Stored data:
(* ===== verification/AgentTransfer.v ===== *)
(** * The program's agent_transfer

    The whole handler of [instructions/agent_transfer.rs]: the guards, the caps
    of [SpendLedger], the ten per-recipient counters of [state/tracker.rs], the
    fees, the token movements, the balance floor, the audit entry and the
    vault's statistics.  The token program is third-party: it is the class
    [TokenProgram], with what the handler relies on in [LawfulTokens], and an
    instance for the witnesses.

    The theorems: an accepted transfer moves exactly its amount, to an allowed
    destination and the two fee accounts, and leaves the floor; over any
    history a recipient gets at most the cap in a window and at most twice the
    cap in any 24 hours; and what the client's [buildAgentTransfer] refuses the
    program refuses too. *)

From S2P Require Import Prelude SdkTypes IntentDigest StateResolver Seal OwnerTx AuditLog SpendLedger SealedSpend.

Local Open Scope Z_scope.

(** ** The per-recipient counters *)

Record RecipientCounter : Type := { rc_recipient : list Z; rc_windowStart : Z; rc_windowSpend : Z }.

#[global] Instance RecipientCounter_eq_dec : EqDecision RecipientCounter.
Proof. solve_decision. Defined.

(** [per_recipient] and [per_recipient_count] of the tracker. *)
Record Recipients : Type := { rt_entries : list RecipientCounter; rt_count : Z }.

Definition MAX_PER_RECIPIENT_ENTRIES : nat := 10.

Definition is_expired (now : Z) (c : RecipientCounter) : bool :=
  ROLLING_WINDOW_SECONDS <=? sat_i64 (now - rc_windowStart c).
==
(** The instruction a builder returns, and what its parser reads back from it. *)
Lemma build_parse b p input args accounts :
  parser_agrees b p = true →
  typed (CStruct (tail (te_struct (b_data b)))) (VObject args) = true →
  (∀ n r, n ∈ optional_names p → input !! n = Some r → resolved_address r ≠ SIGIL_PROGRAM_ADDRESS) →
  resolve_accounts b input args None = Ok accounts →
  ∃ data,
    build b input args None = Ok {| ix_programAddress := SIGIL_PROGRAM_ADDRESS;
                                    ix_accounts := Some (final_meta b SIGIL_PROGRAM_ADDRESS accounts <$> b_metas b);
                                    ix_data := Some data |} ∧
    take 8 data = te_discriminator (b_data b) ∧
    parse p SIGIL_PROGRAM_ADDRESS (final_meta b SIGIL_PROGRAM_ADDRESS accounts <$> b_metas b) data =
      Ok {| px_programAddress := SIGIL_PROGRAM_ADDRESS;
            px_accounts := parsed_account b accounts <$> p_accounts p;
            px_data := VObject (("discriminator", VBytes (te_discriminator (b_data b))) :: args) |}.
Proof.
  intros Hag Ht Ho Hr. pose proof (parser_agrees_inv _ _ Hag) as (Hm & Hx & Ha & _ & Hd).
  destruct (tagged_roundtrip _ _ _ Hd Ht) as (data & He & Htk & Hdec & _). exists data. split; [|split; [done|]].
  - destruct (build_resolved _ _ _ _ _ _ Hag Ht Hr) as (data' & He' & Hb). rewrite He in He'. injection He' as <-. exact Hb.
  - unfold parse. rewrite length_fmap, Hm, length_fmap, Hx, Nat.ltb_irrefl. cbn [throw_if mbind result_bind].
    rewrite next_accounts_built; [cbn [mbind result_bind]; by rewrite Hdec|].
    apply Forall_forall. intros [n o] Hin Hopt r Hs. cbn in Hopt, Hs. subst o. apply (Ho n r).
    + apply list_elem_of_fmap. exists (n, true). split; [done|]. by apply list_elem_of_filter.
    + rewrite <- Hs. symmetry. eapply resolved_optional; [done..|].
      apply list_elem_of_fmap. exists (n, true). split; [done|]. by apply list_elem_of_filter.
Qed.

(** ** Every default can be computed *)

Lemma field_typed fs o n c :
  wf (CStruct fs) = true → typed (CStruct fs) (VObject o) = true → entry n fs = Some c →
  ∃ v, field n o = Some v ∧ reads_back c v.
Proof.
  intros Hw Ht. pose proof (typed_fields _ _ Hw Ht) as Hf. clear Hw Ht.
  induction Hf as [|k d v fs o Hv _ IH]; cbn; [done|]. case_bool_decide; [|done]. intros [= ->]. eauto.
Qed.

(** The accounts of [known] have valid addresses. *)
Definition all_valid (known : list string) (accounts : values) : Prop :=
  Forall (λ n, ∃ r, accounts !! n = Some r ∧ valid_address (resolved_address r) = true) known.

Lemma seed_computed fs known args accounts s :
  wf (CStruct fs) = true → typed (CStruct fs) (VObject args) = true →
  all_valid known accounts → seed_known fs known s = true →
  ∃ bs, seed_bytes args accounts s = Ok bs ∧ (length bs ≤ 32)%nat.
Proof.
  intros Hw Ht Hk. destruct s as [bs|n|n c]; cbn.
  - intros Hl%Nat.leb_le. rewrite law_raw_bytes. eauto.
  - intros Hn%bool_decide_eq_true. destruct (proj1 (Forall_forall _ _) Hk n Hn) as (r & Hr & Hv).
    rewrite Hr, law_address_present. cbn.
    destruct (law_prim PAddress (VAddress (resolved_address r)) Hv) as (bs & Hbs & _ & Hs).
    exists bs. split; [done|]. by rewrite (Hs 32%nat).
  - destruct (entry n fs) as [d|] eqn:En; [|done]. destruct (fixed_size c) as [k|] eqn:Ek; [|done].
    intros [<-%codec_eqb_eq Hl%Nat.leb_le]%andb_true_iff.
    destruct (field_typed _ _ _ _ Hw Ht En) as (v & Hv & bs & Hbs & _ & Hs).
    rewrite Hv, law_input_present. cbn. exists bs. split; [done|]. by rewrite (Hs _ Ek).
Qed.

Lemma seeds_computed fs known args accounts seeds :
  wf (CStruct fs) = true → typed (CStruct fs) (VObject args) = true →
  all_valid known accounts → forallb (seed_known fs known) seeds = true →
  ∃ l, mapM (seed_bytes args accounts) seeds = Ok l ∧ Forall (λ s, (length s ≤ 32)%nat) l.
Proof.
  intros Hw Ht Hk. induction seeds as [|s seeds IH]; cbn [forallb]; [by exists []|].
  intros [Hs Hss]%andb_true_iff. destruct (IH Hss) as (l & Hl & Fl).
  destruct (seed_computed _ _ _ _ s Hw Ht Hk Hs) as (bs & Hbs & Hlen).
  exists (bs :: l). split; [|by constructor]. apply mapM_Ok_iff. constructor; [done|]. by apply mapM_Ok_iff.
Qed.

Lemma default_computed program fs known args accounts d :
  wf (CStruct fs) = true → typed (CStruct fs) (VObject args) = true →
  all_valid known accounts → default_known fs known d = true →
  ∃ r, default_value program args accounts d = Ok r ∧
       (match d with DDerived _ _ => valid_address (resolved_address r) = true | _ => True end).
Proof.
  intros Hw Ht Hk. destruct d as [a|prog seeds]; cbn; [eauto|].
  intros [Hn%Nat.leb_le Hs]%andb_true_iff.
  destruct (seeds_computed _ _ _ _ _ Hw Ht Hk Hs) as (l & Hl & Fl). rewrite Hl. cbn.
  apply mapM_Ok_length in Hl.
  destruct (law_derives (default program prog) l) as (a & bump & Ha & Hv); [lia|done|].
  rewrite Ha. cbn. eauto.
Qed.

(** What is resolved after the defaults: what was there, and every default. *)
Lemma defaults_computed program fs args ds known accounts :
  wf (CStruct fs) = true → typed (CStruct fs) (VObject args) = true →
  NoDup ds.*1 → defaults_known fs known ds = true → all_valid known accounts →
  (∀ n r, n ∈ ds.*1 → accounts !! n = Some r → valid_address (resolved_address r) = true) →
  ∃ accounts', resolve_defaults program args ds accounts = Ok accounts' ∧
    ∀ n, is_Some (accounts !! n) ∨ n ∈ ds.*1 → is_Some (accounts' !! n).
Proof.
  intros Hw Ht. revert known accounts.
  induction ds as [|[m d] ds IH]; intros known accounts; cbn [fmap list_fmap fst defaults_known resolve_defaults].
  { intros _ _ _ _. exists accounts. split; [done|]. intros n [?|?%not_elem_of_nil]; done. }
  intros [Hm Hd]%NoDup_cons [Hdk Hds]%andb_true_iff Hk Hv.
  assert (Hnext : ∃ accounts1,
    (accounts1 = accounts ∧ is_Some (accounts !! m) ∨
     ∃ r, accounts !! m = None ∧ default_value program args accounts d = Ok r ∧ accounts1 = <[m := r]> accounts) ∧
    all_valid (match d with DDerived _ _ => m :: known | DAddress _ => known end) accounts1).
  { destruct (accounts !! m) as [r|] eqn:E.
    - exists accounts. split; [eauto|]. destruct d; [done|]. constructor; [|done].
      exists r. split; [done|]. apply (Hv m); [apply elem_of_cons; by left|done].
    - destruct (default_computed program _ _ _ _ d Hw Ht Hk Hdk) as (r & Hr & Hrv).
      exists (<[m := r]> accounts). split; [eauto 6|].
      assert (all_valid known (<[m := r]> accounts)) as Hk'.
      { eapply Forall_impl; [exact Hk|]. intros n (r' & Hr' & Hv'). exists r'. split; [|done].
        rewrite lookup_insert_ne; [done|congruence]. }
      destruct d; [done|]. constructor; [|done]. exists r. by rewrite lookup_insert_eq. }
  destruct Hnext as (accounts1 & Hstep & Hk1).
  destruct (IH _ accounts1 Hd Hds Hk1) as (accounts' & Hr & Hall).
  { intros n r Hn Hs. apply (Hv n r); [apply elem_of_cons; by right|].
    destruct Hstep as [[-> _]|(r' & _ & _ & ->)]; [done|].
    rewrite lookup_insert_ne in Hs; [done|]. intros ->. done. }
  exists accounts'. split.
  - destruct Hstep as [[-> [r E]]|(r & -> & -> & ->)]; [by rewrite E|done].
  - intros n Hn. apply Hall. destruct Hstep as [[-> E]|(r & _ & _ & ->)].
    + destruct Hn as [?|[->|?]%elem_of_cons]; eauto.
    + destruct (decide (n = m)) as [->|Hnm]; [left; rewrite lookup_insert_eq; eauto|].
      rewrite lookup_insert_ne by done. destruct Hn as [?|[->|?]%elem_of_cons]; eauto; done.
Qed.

- [Prompt]
What you give back should be only the lines of the records above, starting at the line with "(* ===== verification/AgentTransfer.v" and ending at the line with "is the class", restated word for word.

- [Output]
(* ===== verification/AgentTransfer.v ===== *)
(** * The program's agent_transfer

    The whole handler of [instructions/agent_transfer.rs]: the guards, the caps
    of [SpendLedger], the ten per-recipient counters of [state/tracker.rs], the
    fees, the token movements, the balance floor, the audit entry and the
    vault's statistics.  The token program is third-party: it is the class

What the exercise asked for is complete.